WORK INSTRUCTION >> In the listing below, the answer starts at the line that has "time it was" and stops after the line that has "c.2 ≡ₚ queue"; please repeat that part exactly and nothing more.

DATA SHOWN >>
(* ===== verification/Resolver.v ===== *)
(** * The resolver service ([resolve.rs]).

    A thread of its own takes lookups from a bounded queue, runs them side by side
    and answers each as an observation. What DNS says is an argument of the step
    that ends a lookup. *)

From Stdlib Require Import String.
From S2P Require Import Prelude SlotMap World Controller.
Local Open Scope Z_scope.

(** ** Records *)

(** A parameter of a service binding whose key and value agree. *)
Inductive SvcParam := Alpn (l : list string) | Port (p : Z) | Ipv4Hint (l : list Z) | Ipv6Hint (l : list Z) | EchConfigList | OtherParam.

Inductive RData := HTTPS (priority : Z) (target_name : string) (svc_params : list SvcParam) | OtherData.
Record DnsRecord := mkRecord { ttl : Z; data : RData }.

Definition note_param (r : HttpsRecordInfo) (p : SvcParam) : HttpsRecordInfo :=
  let '(mkHttpsRecordInfo prio target alpn port v4 v6 ech t) := r in
  match p with
  | Alpn l => mkHttpsRecordInfo prio target (alpn ++ l) port v4 v6 ech t
  | Port q => mkHttpsRecordInfo prio target alpn (Some q) v4 v6 ech t
  | Ipv4Hint l => mkHttpsRecordInfo prio target alpn port (v4 ++ (IpV4 <$> l)) v6 ech t
  | Ipv6Hint l => mkHttpsRecordInfo prio target alpn port v4 (v6 ++ (IpV6 <$> l)) ech t
  | EchConfigList => mkHttpsRecordInfo prio target alpn port v4 v6 true t
  | OtherParam => r
  end.

(** The loop over the answers, with the records found so far. *)
Fixpoint parse_records (t : Z) (answers : list DnsRecord) (out : list HttpsRecordInfo) : list HttpsRecordInfo :=
  match answers with
  | [] => out
  | a :: answers' =>
      match data a with
      | OtherData => parse_records t answers' out
      | HTTPS prio target params =>
          let out' := out ++ [foldl note_param (mkHttpsRecordInfo prio target [] None [] [] false t) params] in
          if (8 <=? length out')%nat then out' else parse_records t answers' out'
      end
  end.

(** In nanoseconds, as everywhere. *)
Definition parse_https_records (answers : list DnsRecord) : list HttpsRecordInfo :=
  let secs := match answers with a :: _ => ttl a | [] => 60 end in parse_records (secs * 1000000000) answers [].

Definition SocketAddr_new (ip : IpAddr) (port : Z) : SocketAddr :=
  match ip with IpV4 b => SocketV4 b port | IpV6 b => SocketV6 b port 0 0 end.

(** What DNS answers to the two lookups of a host; [None] is an error. *)
Record Dns := mkDns { lookup_ip : option (list IpAddr); lookup_https : option (list DnsRecord) }.

Record Answer := mkAnswer { addrs : list SocketAddr; https_records : list HttpsRecordInfo }.

Section resolver.
Context {L : SlotMapLib} {W : WebLib} (parse_ip : string -> option IpAddr).

(** ** Lookups *)

Definition resolve_host (dns : Dns) (host : string) (port : Z) : Answer :=
  match parse_ip host with
  | Some ip => mkAnswer [SocketAddr_new ip port] []
  | None =>
      match lookup_ip dns with
      | None | Some [] => mkAnswer [] []
      | Some ips =>
          mkAnswer ((fun ip => SocketAddr_new ip port) <$> ips)
            (match lookup_https dns with Some l => parse_https_records l | None => [] end)
      end
  end.

Record Request := mkRequest { origin : key; host : string; port : Z }.

Definition send_resolved (r : Request) (a : Answer) : Observation :=
  Resolved (origin r) (addrs a) (bool_decide (addrs a = [])) (https_records a) false.

(** ** The service

    [up]: its thread runs; it ends at once when it cannot build its runtime. *)
Record Resolver := mkResolver { up : bool; queue : list Request; running : list Request; replies : list (Request * Observation) }.
#[export] Instance Resolver_rebuild : Rebuild Resolver := fun s => mkResolver (up s) (queue s) (running s) (replies s).

Definition capacity : nat := 256.
Definition spawn (started : bool) : Resolver := mkResolver started [] [] [].

(** [ResolverHandle::resolve], and whether the queue took it, which nothing reads. *)
Definition resolve (r : Request) (s : Resolver) : Resolver * bool :=
  if up s && (length (queue s) <? capacity)%nat then (s <| queue ::= fun l => l ++ [r] |>, true) else (s, false).

(** One turn of [run]: a request becomes a task. *)
Definition take (s : Resolver) : Resolver :=
  match queue s with [] => s | r :: q => s <| queue := q |> <| running ::= fun l => l ++ [r] |> end.

(** The end of a task, at the place it has. *)
Definition finish (i : nat) (dns : Dns) (s : Resolver) : Resolver :=
  match running s !! i with
  | None => s
  | Some r => s <| running ::= delete i |> <| replies ::= fun l => l ++ [(r, send_resolved r (resolve_host dns (host r) (port r)))] |>
  end.

Inductive op := Resolve (r : Request) | Take | Finish (i : nat) (dns : Dns).

(** [accepted]: what the queue took. *)
Definition step (c : Resolver * list Request) (o : op) : Resolver * list Request :=
  let '(s, accepted) := c in
  match o with
  | Resolve r => let '(s', ok) := resolve r s in (s', if ok then accepted ++ [r] else accepted)
  | Take => (take s, accepted)
  | Finish i dns => (finish i dns s, accepted)
  end.

(** ** Properties *)

Lemma parse_records_bound t answers out : (length out < 8)%nat -> (length (parse_records t answers out) <= 8)%nat.
Proof.
  revert out. induction answers as [|a answers IH]; intros out Ho; cbn [parse_records]; [lia|].
  destruct (data a) as [prio target params|]; [|by apply IH].
  case Nat.leb_spec; rewrite length_app; cbn [length]; intros Hl; [lia|]. apply IH. rewrite length_app. cbn. lia.
Qed.

Lemma SocketAddr_new_port ip p : sa_port (SocketAddr_new ip p) = p.
Proof. by destruct ip. Qed.

Lemma resolve_host_spec dns h p : let a := resolve_host dns h p in
  Forall (fun x => sa_port x = p) (addrs a) /\ (length (https_records a) <= 8)%nat /\
  (forall ip, parse_ip h = Some ip -> addrs a = [SocketAddr_new ip p]) /\
  (parse_ip h = None -> addrs a = (fun ip => SocketAddr_new ip p) <$> default [] (lookup_ip dns)).
Proof.
  cbn zeta. unfold resolve_host. destruct (parse_ip h) as [ip|].
  - split_and!; [constructor; [apply SocketAddr_new_port|done]|cbn; lia|by intros ? [= ->]|done].
  - destruct (lookup_ip dns) as [[|ip ips]|]; (split_and!; [|cbn [https_records]|done|done]); try done; try (cbn; lia).
    + apply Forall_fmap, Forall_forall. intros x _. apply SocketAddr_new_port.
    + destruct (lookup_https dns) as [l|]; [|cbn; lia]. apply parse_records_bound. cbn. lia.
Qed.

(** What a reply says of its request. *)
Definition answers (c : Request * Observation) : Prop :=
  exists eps records, c.2 = Resolved (origin c.1) eps (bool_decide (eps = [])) records false /\
    Forall (fun x => sa_port x = port c.1) eps /\ (length records <= 8)%nat /\
    (forall ip, parse_ip (host c.1) = Some ip -> eps = [SocketAddr_new ip (port c.1)]).

(** Whatever is asked, and in whatever order the lookups end, every request the
    queue took is in the queue, being looked up, or answered, exactly once each
    time it was asked; an answer is for the origin that asked, says that it failed
    exactly when it has no address, carries only addresses with the port asked
    for and at most eight records, and an IP literal is its own answer. *)
Theorem every_lookup_is_answered_once started os :
  let '(s, accepted) := foldl step (spawn started, []) os in
  accepted ≡ₚ queue s ++ running s ++ (fst <$> replies s) /\ Forall answers (replies s) /\ (length (queue s) <= capacity)%nat.
Proof.
  set (inv := fun c : Resolver * list Request =>
    c.2 ≡ₚ queue c.1 ++ running c.1 ++ (fst <$> replies c.1) /\ Forall answers (replies c.1) /\ (length (queue c.1) <= capacity)%nat).
  assert (Hall : forall c, inv c -> inv (foldl step c os)).
  { induction os as [|o os IH]; intros c Hc; [done|]. cbn [foldl]. apply IH. clear IH os. destruct c as [s acc], Hc as (Hp&Ha&Hl). cbn in Hp, Ha, Hl.
    destruct o as [r| |i dns]; cbn [step].
    - unfold resolve. destruct (up s); cbn [andb]; [|done]. case Nat.ltb_spec; [|done]. intros Hq. split_and!; cbn; [|done|rewrite length_app; cbn; lia].
      rewrite Hp. solve_Permutation.
    - unfold take. destruct (queue s) as [|r q] eqn:Eq; [by split_and!; cbn; rewrite ?Eq|]. cbn in Hl. split_and!; cbn; [|done|lia].
      rewrite Hp. solve_Permutation.
    - unfold finish. destruct (running s !! i) as [r|] eqn:Er; [|done]. split_and!; cbn; [|apply Forall_app; split; [done|]|done].
      + rewrite Hp, fmap_app. cbn. rewrite (delete_Permutation _ _ _ Er) at 1. solve_Permutation.
      + constructor; [|done]. destruct (resolve_host_spec dns (host r) (port r)) as (H1&H2&H3&_). eexists _, _. by split_and!. }
  assert (H0 : inv (spawn started, [])) by (split_and!; cbn; [done|constructor|unfold capacity; lia]).
  apply Hall in H0. by destruct (foldl step _ os).
Qed.

(** A request that finds the queue full, or the thread gone, is dropped, and nothing
    says so: no observation will come for it. *)
Lemma full_queue_loses_lookup r s : length (queue s) = capacity \/ up s = false -> resolve r s = (s, false).
Proof. unfold resolve. intros [->| ->]; [|done]. by rewrite Nat.ltb_irrefl, andb_false_r. Qed.
End resolver.
(* ===== verification/Protocol.v ===== *)
(** * The protocol of the controller.

    What a controller promises, independent of how an observation is handled:
    the invariant [ok] of its tables, jobs and counters, and the elementary
    steps [micro] that may change them, each with the orders it gives. [Refine]
    proves that every handler is a sequence of such steps. *)

From Stdlib Require Import String.
From S2P Require Import Prelude Ranges Float Rates Errors Representation Policy Spec SlotMap Timers Segment PlanFrame World Controller Lifecycle Handle.
Local Open Scope Z_scope.

Section protocol.
Context {L : SlotMapLib} {HL : SlotMapLaws L} {S : SecMapLib L} {W : WebLib}.
Import WorldModel.

(** ** The invariant *)

(** *** Tables *)

(** One node per key, in both indices. *)
Definition destinations_indexed (w : t) : Prop := forall s i,
  destination_index w !! s = Some i <-> exists d, sm_get (destinations w) i = Some d /\ d_key d = s.
Definition origins_indexed (w : t) : Prop := forall s i,
  origin_index w !! s = Some i <-> exists o, sm_get (origins w) i = Some o /\ OriginNode.okey o = s.

(** A job has a node under its own key, its destination leased to it, its
    artifact and its sources; a lease belongs to a job of that destination. *)
Record jobs_linked (w : t) : Prop := {
  jl_job : forall k j, sm_get (jobs w) k = Some j ->
    JobNode.id j = k /\
    (exists d, sm_get (destinations w) (JobNode.destination j) = Some d /\ leased_by d = Some k) /\
    is_Some (sm_get (artifacts w) (JobNode.artifact j)) /\
    Forall (fun s => is_Some (sm_get (sources w) s)) (JobNode.sources j);
  jl_lease : forall i d k, sm_get (destinations w) i = Some d -> leased_by d = Some k ->
    exists j, sm_get (jobs w) k = Some j /\ JobNode.destination j = i;
  jl_dests : destinations_indexed w }.

(** The connections of an origin are those its list holds, once each. *)
Record conns_linked (w : t) : Prop := {
  cl_conn : forall k n, sm_get (connections w) k = Some n ->
    ConnectionNode.id n = k /\
    exists o, sm_get (origins w) (ConnectionNode.origin n) = Some o /\ k ∈ OriginNode.connections o;
  cl_list : forall i o, sm_get (origins w) i = Some o ->
    NoDup (OriginNode.connections o) /\
    forall k, k ∈ OriginNode.connections o -> exists n, sm_get (connections w) k = Some n /\ ConnectionNode.origin n = i }.

Record tables_ok (w : t) : Prop := {
  to_jobs : jobs_linked w;
  to_conns : conns_linked w;
  to_origins : origins_indexed w }.

(** *** Jobs *)

Record job_ok (j : JobNode.t) : Prop := {
  jk_phase : is_terminal (JobNode.phase j) = false;
  jk_total : in_u64 (default u64_max (JobNode.total_length j));
  jk_plan : forall p, JobNode.plan j = Some p -> fits p /\ SegmentPlan.total p = JobNode.total_length j;
  jk_commit : JobNode.phase j = Committing ->
    exists p, JobNode.plan j = Some p /\ SegmentPlan.is_complete p = true;
  jk_resume : forall r, JobNode.resume j = Some r -> RangeSet.wf (re_durable r) /\ JobNode.total_length j = None }.

(** *** Counters *)

Record counts_ok (c : Ctl.t) : Prop := {
  ct_max : in_u64 (Ctl.engine_max_active_assignments c);
  ct_active : 0 <= Ctl.active_assignment_count c <= Ctl.engine_max_active_assignments c;
  ct_jobs : sm_len (jobs (Ctl.world c)) <= Ctl.engine_max_jobs c }.

Record ok (c : Ctl.t) : Prop := {
  ok_tables : tables_ok (Ctl.world c);
  ok_jobs : forall k j, Ctl.job c k = Some j -> job_ok j;
  ok_counts : counts_ok c }.

(** ** Orders *)

Definition live (c : Ctl.t) (k : key) : Prop := is_Some (Ctl.job c k).

(** The job that an action ends, and the job that it orders work for. *)
Definition ends (a : Action) : option key :=
  match a with FailJob k _ | CompleteJob k _ _ _ => Some k | _ => None end.

Definition orders (a : Action) : option key :=
  match a with
  | Probe k _ _ | SampleMirror k _ _ _ | ResetResumeData k | ReportSourceQuarantined k _ _ | TruncateAssignment k _ _ _
  | StartAssignment k _ _ _ _ _ | StartFullBody k _ _ _ | CommitDestination k _ _ => Some k
  | _ => None
  end.

(** The job that an action names, and the actions that may name a job that has
    ended: how a failed assignment is disposed of is decided before the drain
    of its job is completed, and carried out after it. *)
Definition names (a : Action) : option key :=
  match a with
  | RequestCredentialRefresh k _ _ _ | DiscardDestination k => Some k
  | ScheduleTimer _ (RetryReady r _ _) => Some (ar_job r)
  | ScheduleTimer _ (JobDeadline k) | ScheduleTimer _ (CheckpointDue k) => Some k
  | FailJob k _ | CompleteJob k _ _ _ => Some k
  | _ => orders a
  end.

Definition leftover (a : Action) : bool :=
  match a with
  | RequestCredentialRefresh _ _ _ _ | DiscardDestination _ | ScheduleTimer _ (RetryReady _ _ _) => true
  | _ => false
  end.

Definition accounted (a : Action) : Prop := leftover a = false -> names a = match ends a with Some k => Some k | None => orders a end.

Definition starts (a : Action) : bool :=
  match a with StartAssignment _ _ _ _ _ _ | StartFullBody _ _ _ _ => true | _ => false end.
Definition commits (a : Action) : bool := match a with CommitDestination _ _ _ => true | _ => false end.
Definition opens (a : Action) : bool := match a with OpenConnection _ _ _ _ _ _ => true | _ => false end.

(** An action that no rule of the protocol guards, except that it is not given
    for a job that does not exist. *)
Definition quiet (c : Ctl.t) (a : Action) : Prop :=
  ends a = None /\ starts a = false /\ commits a = false /\ opens a = false /\
  accounted a /\ forall k, orders a = Some k -> live c k.

(** ** Steps of a job *)

Record job_frame (j j' : JobNode.t) : Prop := {
  jf_id : JobNode.id j' = JobNode.id j;
  jf_artifact : JobNode.artifact j' = JobNode.artifact j;
  jf_destination : JobNode.destination j' = JobNode.destination j;
  jf_sources : JobNode.sources j' = JobNode.sources j }.

(** Verified bytes are not given back. *)
Definition bytes_kept (j j' : JobNode.t) : Prop := forall p, JobNode.plan j = Some p ->
  exists p', JobNode.plan j' = Some p' /\
    forall x, RangeSet.mem x (SegmentPlan.completed p) -> RangeSet.mem x (SegmentPlan.completed p').

Record job_step (j j' : JobNode.t) : Prop := {
  js_frame : job_frame j j';
  js_ok : job_ok j -> job_ok j';
  js_kept : job_ok j -> bytes_kept j j' }.

(** ** Steps of the world that concern no job, connection or lease *)

Definition same_links (o o' : OriginNode.t) : Prop :=
  OriginNode.okey o' = OriginNode.okey o /\ OriginNode.connections o' = OriginNode.connections o.

Record world_frame (w w' : t) : Prop := {
  wf_jobs : jobs w' = jobs w;
  wf_artifacts : artifacts w' = artifacts w;
  wf_connections : connections w' = connections w;
  wf_destinations : destinations w' = destinations w;
  wf_dindex : destination_index w' = destination_index w;
  wf_sources : forall k, is_Some (sm_get (sources w) k) -> is_Some (sm_get (sources w') k);
  wf_kept : forall k o, sm_get (origins w) k = Some o -> exists o', sm_get (origins w') k = Some o' /\ same_links o o';
  wf_new : forall k o', sm_get (origins w') k = Some o' ->
    (exists o, sm_get (origins w) k = Some o /\ same_links o o') \/ OriginNode.connections o' = [];
  wf_oindex : origins_indexed w -> origins_indexed w' }.

#[export] Instance world_frame_preorder : PreOrder world_frame.
Proof.
  split.
  - intros w. split; try done; intros k o Ho; [|left]; by exists o.
  - intros u v w [A1 A2 A3 A4 A5 A6 A7 A8 A9] [B1 B2 B3 B4 B5 B6 B7 B8 B9].
    split; [congruence..|auto| | |auto].
    + intros k o Ho. destruct (A7 _ _ Ho) as (o1&H1&E1&F1), (B7 _ _ H1) as (o2&H2&E2&F2).
      exists o2. split; [done|]. split; congruence.
    + intros k o2 H2. destruct (B8 _ _ H2) as [(o1&H1&E2&F2)|?]; [|by right].
      destruct (A8 _ _ H1) as [(o&H&E1&F1)|?]; [left; exists o; split; [done|split; congruence]|right; congruence].
Qed.

(** ** The elementary steps *)

Definition with_world (c : Ctl.t) (w : t) : Ctl.t := c <| Ctl.world := w |>.

(** Bookkeeping beside the model. *)
Record books (c c' : Ctl.t) : Prop := {
  bk_world : Ctl.world c' = Ctl.world c;
  bk_max : Ctl.engine_max_active_assignments c' = Ctl.engine_max_active_assignments c;
  bk_jobs : Ctl.engine_max_jobs c' = Ctl.engine_max_jobs c;
  bk_active : counts_ok c -> 0 <= Ctl.active_assignment_count c' <= Ctl.active_assignment_count c }.

(** [finish_job] up to its last call. *)
Definition close_job (k : key) (j : JobNode.t) (c : Ctl.t) : Ctl.t :=
  c <| Ctl.world ::= fun w => release_lease (JobNode.destination j) k (w <| jobs ::= fun m => snd (sm_remove m k) |>) |>.

Definition verdict (k : key) (j : JobNode.t) (o : Outcome) : Action :=
  match o with
  | inr (n, digest) => CompleteJob k n digest (JobNode.resumed_bytes j)
  | inl e => FailJob k e
  end.

(** What [claim_one] does to the state once it has a piece. *)
Definition start_piece (job connection : key) (p' : SegmentPlan.t) (c : Ctl.t) : Ctl.t :=
  count_in_flight connection (c <| Ctl.world ::= modify_job job (fun j => j <| JobNode.plan := Some p' |>) |>)
    <| Ctl.active_assignment_count ::= fun x => x +% 1 |>.

Section steps.
(** The job whose probe is being answered: its plan may be made anew. *)
Context (probed : option key).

EXERCISE OUTPUT >>
    time it was asked; an answer is for the origin that asked, says that it failed
    exactly when it has no address, carries only addresses with the port asked
    for and at most eight records, and an IP literal is its own answer. *)
Theorem every_lookup_is_answered_once started os :
  let '(s, accepted) := foldl step (spawn started, []) os in
  accepted ≡ₚ queue s ++ running s ++ (fst <$> replies s) /\ Forall answers (replies s) /\ (length (queue s) <= capacity)%nat.
Proof.
  set (inv := fun c : Resolver * list Request =>
    c.2 ≡ₚ queue c.1 ++ running c.1 ++ (fst <$> replies c.1) /\ Forall answers (replies c.1) /\ (length (queue c.1) <= capacity)%nat).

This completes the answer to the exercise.